As Steinkühler himself later pointed out, his first post-apprenticeship position as a time keeper and job scheduler came with its own contradictions and personal dilemmas:

- "With this job I had no choice but to shit on my mates, whether or not I wanted to."

- "Bei dieser Tätigkeit blieb mir gar nichts anderes übrig, als die Kumpel zu bescheißen, ob ich wollte oder nicht."

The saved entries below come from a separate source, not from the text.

(* ===== verification/FileSafe.v ===== *)
(** Files in use: along any sequence of operations a file is used only while it is
    alive and no slot is lost or shared, as long as it is opened once at a time and
    a slot is free; what happens otherwise; and what whole operations yield. *)

From S2P Require Import Prelude Uring Buffer Frame BufRing Executor Awaitable Slots IoContext File.

(** [f_handles] counts the [file] objects; the flags tell which awaitables exist. *)
Record file_sys := FileSys { f_handles : nat; f_opening : bool; f_writing : bool; f_reading : bool }.
#[export] Instance eta_file_sys : Eta file_sys :=
  λ y, FileSys (f_handles y) (f_opening y) (f_writing y) (f_reading y).

Definition sys_side (d : rw_side) (y : file_sys) : bool :=
  match d with Side_write => f_writing y | Side_read => f_reading y end.
Definition sys_set (d : rw_side) (b : bool) (y : file_sys) : file_sys :=
  match d with Side_write => y <| f_writing := b |> | Side_read => y <| f_reading := b |> end.

Inductive file_op :=
| Fop_copy | Fop_drop
| Fop_open (path : string) (flags : Z) (h : handle) | Fop_open_cqe (res : Z) | Fop_open_finish
| Fop_rw (d : rw_side) (buf : span) (h : handle)
| Fop_rw_fixed (d : rw_side) (data : ptr) (b : fixed_buffer) (h : handle)
| Fop_rw_cqe (d : rw_side) (res : Z) | Fop_rw_finish (d : rw_side).

Section FileSys.
Context {R : Type} {HU : IoUring R} {HB : IoUringBufs R} {HS : UnorderedBegin}.
Variable self : ptr.

#[local] Hint Extern 0 (AwaitableBase _ file_impl) => exact file_awaitable_base : typeclass_instances.

Local Abbreviation FM := (M (cell R file_impl)).

Definition open_pending (f : file_impl) : bool := of_initiated_ (fl_open f) && negb (of_done_ (fl_open f)).
Definition rw_pending (d : rw_side) (f : file_impl) : bool :=
  rw_initiated_ (side_get d f) && negb (rw_done_ (side_get d f)).

Definition make_rw (d : rw_side) (buf : span) : FM unit :=
  match d with Side_write => file_async_write buf | Side_read => file_async_read buf end.
Definition make_rw_fixed (d : rw_side) (data : ptr) (b : fixed_buffer) : FM unit :=
  match d with Side_write => file_async_write_fixed data b | Side_read => file_async_read_fixed data b end.

(** Starting an operation on a side. *)
Definition start_rw (d : rw_side) (mk : FM unit) (h : handle) (y : file_sys) : FM file_sys :=
  if decide (f_handles y = 0%nat) then mret y else
  r ← attempt (await_rw self d mk h);
  mret (match r with inl _ => sys_set d true y | inr _ => y end).

(** The file may be opened: it is not open, is not being opened, and a slot is free. *)
Definition may_open (f : file_impl) (w : ctx R) : bool :=
  (file_fd_ f <? 0) && negb (of_initiated_ (fl_open f)) && negb (bool_decide (fds_ (frame w) = ∅)).

(** An operation that is not possible in the state does nothing. *)
Definition run_file_op (op : file_op) (y : file_sys) : FM file_sys :=
  c ← get;
  match object c with
  | None => mret y
  | Some f =>
      match op with
      | Fop_copy =>
          if decide (f_handles y = 0%nat) then mret y else
          intrusive_ptr_add_ref ;; mret (y <| f_handles ::= S |>)
      | Fop_drop =>
          if decide (f_handles y = 0%nat) then mret y else
          intrusive_ptr_release ;; mret (y <| f_handles ::= pred |>)
      | Fop_open path flags h =>
          if decide (f_handles y = 0%nat) then mret y else
          if may_open f (world c) then
            await_open self path flags h ;; mret (y <| f_opening := true |>)
          else mret y
      | Fop_open_cqe res =>
          if open_pending f then file_cqe self FkOpen res ;; mret y else mret y
      | Fop_open_finish =>
          if f_opening y && of_done_ (fl_open f) then
            await_open_finish self ;; mret (y <| f_opening := false |>)
          else mret y
      | Fop_rw d buf h => start_rw d (make_rw d buf) h y
      | Fop_rw_fixed d data b h => start_rw d (make_rw_fixed d data b) h y
      | Fop_rw_cqe d res =>
          if rw_pending d f then file_cqe self (side_kind d) res ;; mret y else mret y
      | Fop_rw_finish d =>
          if sys_side d y && rw_done_ (side_get d f) then
            await_rw_finish self d ;; mret (sys_set d false y)
          else mret y
      end
  end.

Franz Steinkühler, quoted in his 1998 Munzinger biography entry

He had embarked on his apprenticeship in 1953, when he joined the Stuttgart branch of "IG Metall", the metal workers' union. In 1963, he became the Stuttgart district secretary of the union. In 1972, that he succeeded Willi Bleicher as the union's Baden-Württemberg regional director. Baden-Württemberg, with Stuttgart at its heart, was particularly important for IG Metall, due to the presence in the region of several profitable and prestigious manufacturing, and engineering companies, including Daimler Benz. During a decade, in which politicians and commentators were much preoccupied by currency inflation, Steinkühler led the union team on a succession of wage negotiation rounds, acquiring a reputation as a cunning, well-briefed and stubborn negotiator. He famously led a successful campaign for formal recognition by managements of factory workers' rights to what came to be known - with a characteristic directness which he himself has always relished - as "Steinkühler-Pinkelpause" ("Steinkühler piss breaks") of up to five minutes per hour in respect of "personal necessities". (In reality, implementation by employers has not been uniform.) The 1978 strike which won this important concession is celebrated by admiring commentators as part of a life-long commitment on the part of Franz Steinkühler to the "Humanisierung der Arbeit" (loosely, "humanising the work-place").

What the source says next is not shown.